**Your assignment**
In the records that follow, the lines from the one containing "setup, [set] with" to the one containing "setItemSync (index_key (default", inclusive, are to be given again exactly.

**Stored data entries**
- - - - - - -

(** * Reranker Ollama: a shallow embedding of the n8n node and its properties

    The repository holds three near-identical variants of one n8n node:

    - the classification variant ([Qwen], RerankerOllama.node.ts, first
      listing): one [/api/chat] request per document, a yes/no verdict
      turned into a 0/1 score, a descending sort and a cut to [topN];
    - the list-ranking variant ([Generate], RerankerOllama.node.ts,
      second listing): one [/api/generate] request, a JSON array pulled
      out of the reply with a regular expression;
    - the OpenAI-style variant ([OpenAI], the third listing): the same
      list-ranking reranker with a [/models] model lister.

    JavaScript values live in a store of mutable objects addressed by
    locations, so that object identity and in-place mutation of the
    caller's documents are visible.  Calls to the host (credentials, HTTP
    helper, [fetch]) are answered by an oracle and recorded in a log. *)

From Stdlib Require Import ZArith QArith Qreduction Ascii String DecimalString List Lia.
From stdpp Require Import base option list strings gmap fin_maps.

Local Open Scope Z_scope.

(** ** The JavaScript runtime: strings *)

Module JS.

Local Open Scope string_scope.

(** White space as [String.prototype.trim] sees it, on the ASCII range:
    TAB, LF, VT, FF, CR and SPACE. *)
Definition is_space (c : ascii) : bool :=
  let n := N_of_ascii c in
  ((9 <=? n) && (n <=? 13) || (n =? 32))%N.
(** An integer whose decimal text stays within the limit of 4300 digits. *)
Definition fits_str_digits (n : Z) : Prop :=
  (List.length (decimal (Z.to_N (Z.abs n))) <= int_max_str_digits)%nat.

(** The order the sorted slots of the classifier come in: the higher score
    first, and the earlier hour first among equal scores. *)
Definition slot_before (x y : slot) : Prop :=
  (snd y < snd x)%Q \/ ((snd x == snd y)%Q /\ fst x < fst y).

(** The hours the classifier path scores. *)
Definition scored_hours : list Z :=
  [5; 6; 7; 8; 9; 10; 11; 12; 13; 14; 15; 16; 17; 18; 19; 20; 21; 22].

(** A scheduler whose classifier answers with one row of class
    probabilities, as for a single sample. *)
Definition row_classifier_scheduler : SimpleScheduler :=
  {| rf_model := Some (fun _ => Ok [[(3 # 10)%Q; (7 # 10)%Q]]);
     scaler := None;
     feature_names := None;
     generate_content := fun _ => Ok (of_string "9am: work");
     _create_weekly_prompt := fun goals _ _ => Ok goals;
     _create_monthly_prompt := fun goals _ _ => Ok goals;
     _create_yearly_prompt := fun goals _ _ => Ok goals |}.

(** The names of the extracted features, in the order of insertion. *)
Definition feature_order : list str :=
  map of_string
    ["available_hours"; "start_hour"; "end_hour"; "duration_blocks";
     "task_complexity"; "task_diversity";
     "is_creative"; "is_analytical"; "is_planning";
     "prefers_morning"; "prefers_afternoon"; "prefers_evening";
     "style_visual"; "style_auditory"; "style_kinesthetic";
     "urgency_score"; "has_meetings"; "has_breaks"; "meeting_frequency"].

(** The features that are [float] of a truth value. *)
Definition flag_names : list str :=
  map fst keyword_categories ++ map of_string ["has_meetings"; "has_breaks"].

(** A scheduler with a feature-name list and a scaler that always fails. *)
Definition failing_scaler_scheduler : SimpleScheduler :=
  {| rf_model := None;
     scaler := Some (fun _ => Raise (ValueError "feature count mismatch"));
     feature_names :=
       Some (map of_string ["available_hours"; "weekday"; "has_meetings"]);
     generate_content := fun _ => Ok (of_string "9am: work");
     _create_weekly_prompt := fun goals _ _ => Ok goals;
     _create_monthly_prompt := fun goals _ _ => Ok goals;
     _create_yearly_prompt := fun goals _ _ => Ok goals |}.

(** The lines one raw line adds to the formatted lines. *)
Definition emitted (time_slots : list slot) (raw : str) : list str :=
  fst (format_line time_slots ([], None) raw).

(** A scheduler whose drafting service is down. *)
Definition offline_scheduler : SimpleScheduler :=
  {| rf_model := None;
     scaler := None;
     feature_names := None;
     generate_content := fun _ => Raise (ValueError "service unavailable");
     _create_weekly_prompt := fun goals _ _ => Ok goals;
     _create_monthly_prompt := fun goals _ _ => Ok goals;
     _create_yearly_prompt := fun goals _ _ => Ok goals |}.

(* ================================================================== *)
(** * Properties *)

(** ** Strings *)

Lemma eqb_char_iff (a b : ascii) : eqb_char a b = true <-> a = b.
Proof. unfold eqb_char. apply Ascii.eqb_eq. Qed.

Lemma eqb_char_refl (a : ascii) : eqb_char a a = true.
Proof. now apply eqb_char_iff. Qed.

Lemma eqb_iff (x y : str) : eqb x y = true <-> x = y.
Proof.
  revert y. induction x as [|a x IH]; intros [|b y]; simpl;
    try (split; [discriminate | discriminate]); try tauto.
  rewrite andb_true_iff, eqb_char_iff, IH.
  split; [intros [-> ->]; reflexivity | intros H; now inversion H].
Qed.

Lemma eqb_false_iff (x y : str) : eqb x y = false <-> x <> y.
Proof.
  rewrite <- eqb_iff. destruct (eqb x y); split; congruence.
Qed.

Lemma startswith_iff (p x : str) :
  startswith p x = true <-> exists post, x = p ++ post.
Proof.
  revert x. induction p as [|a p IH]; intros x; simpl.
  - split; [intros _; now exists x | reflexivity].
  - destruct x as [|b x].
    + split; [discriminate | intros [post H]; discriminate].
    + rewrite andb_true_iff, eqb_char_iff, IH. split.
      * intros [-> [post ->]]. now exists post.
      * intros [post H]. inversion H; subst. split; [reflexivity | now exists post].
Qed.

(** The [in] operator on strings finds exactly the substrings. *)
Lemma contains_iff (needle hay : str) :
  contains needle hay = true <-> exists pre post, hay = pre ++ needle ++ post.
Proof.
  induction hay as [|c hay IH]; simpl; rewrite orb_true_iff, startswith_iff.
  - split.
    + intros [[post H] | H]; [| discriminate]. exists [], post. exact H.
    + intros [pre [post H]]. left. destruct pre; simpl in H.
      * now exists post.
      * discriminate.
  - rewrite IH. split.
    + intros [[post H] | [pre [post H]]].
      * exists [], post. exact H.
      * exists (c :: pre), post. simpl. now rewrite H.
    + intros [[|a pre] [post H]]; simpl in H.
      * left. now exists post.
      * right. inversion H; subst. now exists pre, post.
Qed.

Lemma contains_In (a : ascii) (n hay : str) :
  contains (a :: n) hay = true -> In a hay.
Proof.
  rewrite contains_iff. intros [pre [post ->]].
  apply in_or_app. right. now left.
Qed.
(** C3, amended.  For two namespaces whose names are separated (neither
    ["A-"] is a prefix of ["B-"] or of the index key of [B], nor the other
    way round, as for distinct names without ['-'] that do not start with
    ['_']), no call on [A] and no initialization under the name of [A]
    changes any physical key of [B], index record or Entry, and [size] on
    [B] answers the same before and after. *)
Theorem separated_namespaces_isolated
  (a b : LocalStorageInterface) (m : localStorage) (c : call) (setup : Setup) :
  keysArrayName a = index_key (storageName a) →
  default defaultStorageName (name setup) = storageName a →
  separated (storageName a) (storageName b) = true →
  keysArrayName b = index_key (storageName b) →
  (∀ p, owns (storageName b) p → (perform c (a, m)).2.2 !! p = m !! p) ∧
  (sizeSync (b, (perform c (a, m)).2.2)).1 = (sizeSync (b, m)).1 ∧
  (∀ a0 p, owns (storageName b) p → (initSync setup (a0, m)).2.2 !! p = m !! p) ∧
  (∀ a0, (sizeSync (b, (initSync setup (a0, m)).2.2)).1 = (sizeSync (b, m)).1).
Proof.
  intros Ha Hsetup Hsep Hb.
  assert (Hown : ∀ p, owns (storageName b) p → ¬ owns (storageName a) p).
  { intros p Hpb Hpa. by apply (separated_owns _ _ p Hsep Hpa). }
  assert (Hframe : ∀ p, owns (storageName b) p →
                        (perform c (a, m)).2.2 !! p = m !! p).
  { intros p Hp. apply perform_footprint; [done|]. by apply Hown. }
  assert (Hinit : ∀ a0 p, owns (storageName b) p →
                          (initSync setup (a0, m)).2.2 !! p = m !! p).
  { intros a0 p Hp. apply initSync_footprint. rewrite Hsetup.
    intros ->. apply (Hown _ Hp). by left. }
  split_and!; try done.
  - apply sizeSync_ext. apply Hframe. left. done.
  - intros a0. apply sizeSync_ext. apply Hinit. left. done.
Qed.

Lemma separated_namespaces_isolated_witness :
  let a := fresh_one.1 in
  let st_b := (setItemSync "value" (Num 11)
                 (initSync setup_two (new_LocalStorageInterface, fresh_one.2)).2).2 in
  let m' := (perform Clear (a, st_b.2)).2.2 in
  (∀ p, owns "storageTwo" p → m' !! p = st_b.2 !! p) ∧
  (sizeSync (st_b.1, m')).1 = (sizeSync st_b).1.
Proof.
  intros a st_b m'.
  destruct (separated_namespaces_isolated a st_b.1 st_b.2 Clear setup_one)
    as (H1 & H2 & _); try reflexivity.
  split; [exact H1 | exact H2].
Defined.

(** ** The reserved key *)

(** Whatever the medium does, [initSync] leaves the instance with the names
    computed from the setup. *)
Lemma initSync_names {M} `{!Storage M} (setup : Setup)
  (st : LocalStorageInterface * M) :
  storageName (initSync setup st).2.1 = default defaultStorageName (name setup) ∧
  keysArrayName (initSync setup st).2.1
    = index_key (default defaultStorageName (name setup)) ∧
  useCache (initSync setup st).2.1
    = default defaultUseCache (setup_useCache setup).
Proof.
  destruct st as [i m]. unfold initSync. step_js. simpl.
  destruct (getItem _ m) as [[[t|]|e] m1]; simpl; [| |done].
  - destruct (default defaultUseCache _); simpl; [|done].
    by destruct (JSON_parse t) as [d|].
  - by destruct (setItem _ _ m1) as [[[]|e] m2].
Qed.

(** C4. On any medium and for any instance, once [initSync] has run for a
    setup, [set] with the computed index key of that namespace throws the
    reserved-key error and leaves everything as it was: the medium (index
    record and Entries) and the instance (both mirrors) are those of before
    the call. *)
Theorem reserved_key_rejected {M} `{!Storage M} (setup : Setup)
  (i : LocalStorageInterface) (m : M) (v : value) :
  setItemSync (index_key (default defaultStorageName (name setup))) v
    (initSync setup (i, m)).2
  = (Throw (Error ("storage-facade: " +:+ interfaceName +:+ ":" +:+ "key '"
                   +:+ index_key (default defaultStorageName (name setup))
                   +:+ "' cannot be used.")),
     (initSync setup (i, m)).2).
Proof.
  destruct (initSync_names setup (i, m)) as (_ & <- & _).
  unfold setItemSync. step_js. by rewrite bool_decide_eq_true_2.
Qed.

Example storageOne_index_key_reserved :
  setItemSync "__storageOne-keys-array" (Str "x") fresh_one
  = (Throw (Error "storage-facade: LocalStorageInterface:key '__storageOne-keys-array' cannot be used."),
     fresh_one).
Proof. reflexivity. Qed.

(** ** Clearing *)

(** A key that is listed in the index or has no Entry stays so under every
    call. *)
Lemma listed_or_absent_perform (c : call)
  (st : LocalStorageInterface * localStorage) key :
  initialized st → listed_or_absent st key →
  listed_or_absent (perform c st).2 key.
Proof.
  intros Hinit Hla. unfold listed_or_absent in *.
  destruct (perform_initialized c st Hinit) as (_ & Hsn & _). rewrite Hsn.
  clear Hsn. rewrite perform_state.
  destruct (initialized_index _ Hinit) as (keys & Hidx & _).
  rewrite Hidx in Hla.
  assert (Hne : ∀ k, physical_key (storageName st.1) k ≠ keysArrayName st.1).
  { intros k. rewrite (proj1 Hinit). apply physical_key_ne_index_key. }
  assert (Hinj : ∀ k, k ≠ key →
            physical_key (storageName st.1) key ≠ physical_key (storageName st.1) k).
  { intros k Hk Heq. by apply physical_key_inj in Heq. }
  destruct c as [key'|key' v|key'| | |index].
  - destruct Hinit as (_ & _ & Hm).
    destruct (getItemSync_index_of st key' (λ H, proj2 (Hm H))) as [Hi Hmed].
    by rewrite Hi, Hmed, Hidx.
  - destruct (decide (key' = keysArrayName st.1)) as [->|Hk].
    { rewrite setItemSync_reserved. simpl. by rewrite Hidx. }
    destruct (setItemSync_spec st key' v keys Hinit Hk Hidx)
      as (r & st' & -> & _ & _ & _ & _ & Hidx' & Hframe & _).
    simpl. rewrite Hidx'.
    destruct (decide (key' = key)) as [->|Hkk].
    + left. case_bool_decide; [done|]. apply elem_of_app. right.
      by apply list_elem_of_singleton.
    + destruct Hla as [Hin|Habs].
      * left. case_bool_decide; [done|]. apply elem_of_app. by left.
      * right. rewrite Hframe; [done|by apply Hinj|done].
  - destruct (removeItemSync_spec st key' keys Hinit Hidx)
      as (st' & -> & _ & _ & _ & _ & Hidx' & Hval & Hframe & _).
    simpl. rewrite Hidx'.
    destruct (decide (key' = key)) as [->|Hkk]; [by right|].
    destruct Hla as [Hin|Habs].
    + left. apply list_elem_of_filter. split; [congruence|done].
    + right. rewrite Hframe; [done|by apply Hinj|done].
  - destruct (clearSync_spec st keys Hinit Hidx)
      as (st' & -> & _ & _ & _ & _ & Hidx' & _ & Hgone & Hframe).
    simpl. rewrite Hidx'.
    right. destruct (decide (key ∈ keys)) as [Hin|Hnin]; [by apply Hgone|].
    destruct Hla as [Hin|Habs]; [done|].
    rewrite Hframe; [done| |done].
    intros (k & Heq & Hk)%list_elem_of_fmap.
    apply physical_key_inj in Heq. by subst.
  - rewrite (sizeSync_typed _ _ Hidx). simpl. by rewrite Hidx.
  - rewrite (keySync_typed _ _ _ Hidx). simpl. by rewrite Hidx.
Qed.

- - - - - - -

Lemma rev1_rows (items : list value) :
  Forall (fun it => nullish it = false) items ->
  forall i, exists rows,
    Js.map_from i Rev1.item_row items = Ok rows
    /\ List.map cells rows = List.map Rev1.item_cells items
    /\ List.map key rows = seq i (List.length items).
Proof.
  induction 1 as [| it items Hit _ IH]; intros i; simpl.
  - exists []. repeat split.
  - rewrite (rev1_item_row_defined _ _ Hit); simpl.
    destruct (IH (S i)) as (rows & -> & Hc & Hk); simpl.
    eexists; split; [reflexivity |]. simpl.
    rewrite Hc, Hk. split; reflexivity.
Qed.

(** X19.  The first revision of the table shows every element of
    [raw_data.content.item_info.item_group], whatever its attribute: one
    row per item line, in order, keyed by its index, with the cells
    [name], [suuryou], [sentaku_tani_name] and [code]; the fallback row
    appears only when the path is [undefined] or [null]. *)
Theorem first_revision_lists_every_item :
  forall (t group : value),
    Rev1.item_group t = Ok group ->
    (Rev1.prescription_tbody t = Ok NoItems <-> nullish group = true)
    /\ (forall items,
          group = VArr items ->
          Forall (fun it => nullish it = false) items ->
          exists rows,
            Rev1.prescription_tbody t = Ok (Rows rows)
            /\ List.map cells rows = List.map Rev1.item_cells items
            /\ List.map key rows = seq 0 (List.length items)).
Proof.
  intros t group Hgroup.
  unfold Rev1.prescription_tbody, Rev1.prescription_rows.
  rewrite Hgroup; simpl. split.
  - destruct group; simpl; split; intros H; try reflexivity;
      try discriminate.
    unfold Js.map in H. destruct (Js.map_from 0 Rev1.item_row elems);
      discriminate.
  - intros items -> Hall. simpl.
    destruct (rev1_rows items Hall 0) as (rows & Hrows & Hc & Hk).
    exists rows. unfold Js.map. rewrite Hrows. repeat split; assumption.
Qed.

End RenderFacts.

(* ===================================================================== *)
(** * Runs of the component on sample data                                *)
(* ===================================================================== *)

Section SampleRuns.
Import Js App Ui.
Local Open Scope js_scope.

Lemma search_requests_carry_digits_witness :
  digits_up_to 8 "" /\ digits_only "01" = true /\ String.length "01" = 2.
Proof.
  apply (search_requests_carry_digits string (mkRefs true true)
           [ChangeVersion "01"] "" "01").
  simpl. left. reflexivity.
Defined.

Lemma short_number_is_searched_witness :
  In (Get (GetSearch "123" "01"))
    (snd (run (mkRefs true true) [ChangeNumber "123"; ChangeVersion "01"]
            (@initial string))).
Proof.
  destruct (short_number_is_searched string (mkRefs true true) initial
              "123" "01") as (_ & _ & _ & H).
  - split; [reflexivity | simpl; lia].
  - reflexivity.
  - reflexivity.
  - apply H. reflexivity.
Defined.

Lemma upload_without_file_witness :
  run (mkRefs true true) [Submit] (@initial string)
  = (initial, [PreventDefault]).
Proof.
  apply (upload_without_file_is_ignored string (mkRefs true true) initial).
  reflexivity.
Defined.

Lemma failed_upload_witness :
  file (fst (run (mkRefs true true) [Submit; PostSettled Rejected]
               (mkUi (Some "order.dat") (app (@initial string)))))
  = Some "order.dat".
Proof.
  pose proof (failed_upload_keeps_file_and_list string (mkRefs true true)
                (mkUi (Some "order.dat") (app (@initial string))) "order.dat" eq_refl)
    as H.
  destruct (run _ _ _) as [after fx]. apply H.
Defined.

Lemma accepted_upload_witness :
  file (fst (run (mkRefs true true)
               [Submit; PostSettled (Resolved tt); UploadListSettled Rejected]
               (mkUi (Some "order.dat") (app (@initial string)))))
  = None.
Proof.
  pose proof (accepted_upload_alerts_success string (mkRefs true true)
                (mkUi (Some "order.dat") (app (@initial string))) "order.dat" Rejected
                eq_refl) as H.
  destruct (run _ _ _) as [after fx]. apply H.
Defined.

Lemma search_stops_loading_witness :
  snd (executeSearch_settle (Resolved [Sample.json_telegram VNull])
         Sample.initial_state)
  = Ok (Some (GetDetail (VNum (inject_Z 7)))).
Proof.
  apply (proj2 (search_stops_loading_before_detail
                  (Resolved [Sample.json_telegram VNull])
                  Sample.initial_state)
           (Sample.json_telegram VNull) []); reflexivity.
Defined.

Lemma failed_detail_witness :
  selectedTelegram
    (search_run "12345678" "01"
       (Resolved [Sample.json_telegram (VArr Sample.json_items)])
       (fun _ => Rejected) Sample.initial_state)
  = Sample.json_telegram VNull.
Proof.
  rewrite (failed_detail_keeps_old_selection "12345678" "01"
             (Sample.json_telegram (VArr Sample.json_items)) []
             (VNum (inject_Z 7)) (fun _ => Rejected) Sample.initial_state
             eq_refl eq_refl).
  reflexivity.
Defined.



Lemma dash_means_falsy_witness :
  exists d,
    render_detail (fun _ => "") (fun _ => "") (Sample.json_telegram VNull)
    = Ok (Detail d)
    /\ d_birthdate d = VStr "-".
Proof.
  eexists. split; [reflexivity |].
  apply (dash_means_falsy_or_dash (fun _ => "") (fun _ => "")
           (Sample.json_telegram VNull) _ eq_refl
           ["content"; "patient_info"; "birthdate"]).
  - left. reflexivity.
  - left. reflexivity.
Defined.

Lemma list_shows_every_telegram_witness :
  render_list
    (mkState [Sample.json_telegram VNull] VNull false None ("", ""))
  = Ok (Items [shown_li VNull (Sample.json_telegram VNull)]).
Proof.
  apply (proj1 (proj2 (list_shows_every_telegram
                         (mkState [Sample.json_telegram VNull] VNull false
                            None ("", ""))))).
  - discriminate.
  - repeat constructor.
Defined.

- - - - - - -

**Task answer**
    setup, [set] with the computed index key of that namespace throws the
    reserved-key error and leaves everything as it was: the medium (index
    record and Entries) and the instance (both mirrors) are those of before
    the call. *)
Theorem reserved_key_rejected {M} `{!Storage M} (setup : Setup)
  (i : LocalStorageInterface) (m : M) (v : value) :
  setItemSync (index_key (default defaultStorageName (name setup))) v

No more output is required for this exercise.